• Assigned task: Exactly the lines below from the one with "get i (end_key" up to and including the one with "intros Hp. unfold lock_as, Conf.lock." make up the answer, with nothing else added.

#### Information

Lemma get_owner i p s dom :
  clean_name d dom = true → loaded i p s →
  get i (owner_key (VStr dom)) s = (Ok (default VNull (cell p (owner_path dom))), s).
Proof.
  intros Hd Hp. destruct (path_ok dom Hd) as (? & ? & ? & ?).
  by apply get_cell; [|apply key_paths|..].
Qed.

Lemma get_end i p s dom :
  clean_name d dom = true → loaded i p s →
  get i (end_key (VStr dom)) s = (Ok (default VNull (cell p (end_path dom))), s).
Proof.
  intros Hd Hp. destruct (path_ok dom Hd) as (? & ? & ? & ?).
  by apply get_cell; [|apply key_paths|..].
Qed.

Lemma loaded_index {A} e i p s (f : cache → ST (conf (W:=W)) A) :
  loaded i p s → ∃ c, with_index e i f s = f c s.
Proof. intros [(c & Hc & _) _ _]. exists c. by apply with_index_ok. Qed.

Lemma test_lock_eq i p s o dom :
  loaded i p s →
  test_lock i [("owner", o); ("domain", VStr dom)] s = lock_free py_float repr i o (VStr dom) s.
Proof.
  intros Hp. unfold Conf.test_lock.
  by edestruct (loaded_index (A:=bool)) as [c ->].
Qed.

Lemma test_as_eq i p s o dom :
  loaded i p s → test_as i o dom s = lock_free py_float repr i (VStr o) (VStr dom) s.
Proof.
  intros Hp. unfold test_as, Conf.test_lock.
  by edestruct (loaded_index (A:=bool)) as [c ->].
Qed.

Lemma lock_as_eq i p s o dom n :
  loaded i p s →
  lock_as i o dom n s =
  (let! free := test_as i o dom in
   if free : bool then
     lock_owner repr i (VStr o) (VStr dom) ;;; lock_end str_time repr second i (VStr dom) (VInt n) ;;;
     sleep delay ;;; lock_confirm repr i (VStr o) (VStr dom)
   else st_ret false) s.
Proof.
  intros Hp. unfold lock_as, Conf.lock.
  by edestruct (loaded_index (A:=bool)) as [c ->].
Qed.

Lemma unlock_as_eq i p s o dom force :
  loaded i p s →
  unlock_as i o dom force s =
  (let! current := get i (owner_key (VStr dom)) in
   if py_eq current (VStr o) || force then
     delete i (owner_key (VStr dom)) false ;;; delete i (end_key (VStr dom)) false ;;; st_ret true
   else st_ret false) s.
Proof.
  intros Hp. unfold unlock_as, Conf.unlock.
  by edestruct (loaded_index (A:=bool)) as [c ->].
Qed.

Lemma str_eq a b : py_eq (VStr a) (VStr b) = bool_decide (a = b).
Proof. done. Qed.

Lemma unset_str a : unset (VStr a) = bool_decide (a = "").
Proof. done. Qed.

########

• Expected output:
  get i (end_key (VStr dom)) s = (Ok (default VNull (cell p (end_path dom))), s).
Proof.
  intros Hd Hp. destruct (path_ok dom Hd) as (? & ? & ? & ?).
  by apply get_cell; [|apply key_paths|..].
Qed.

Lemma loaded_index {A} e i p s (f : cache → ST (conf (W:=W)) A) :
  loaded i p s → ∃ c, with_index e i f s = f c s.
Proof. intros [(c & Hc & _) _ _]. exists c. by apply with_index_ok. Qed.

Lemma test_lock_eq i p s o dom :
  loaded i p s →
  test_lock i [("owner", o); ("domain", VStr dom)] s = lock_free py_float repr i o (VStr dom) s.
Proof.
  intros Hp. unfold Conf.test_lock.
  by edestruct (loaded_index (A:=bool)) as [c ->].
Qed.

Lemma test_as_eq i p s o dom :
  loaded i p s → test_as i o dom s = lock_free py_float repr i (VStr o) (VStr dom) s.
Proof.
  intros Hp. unfold test_as, Conf.test_lock.
  by edestruct (loaded_index (A:=bool)) as [c ->].
Qed.

Lemma lock_as_eq i p s o dom n :
  loaded i p s →
  lock_as i o dom n s =
  (let! free := test_as i o dom in
   if free : bool then
     lock_owner repr i (VStr o) (VStr dom) ;;; lock_end str_time repr second i (VStr dom) (VInt n) ;;;
     sleep delay ;;; lock_confirm repr i (VStr o) (VStr dom)
   else st_ret false) s.
Proof.
  intros Hp. unfold lock_as, Conf.lock.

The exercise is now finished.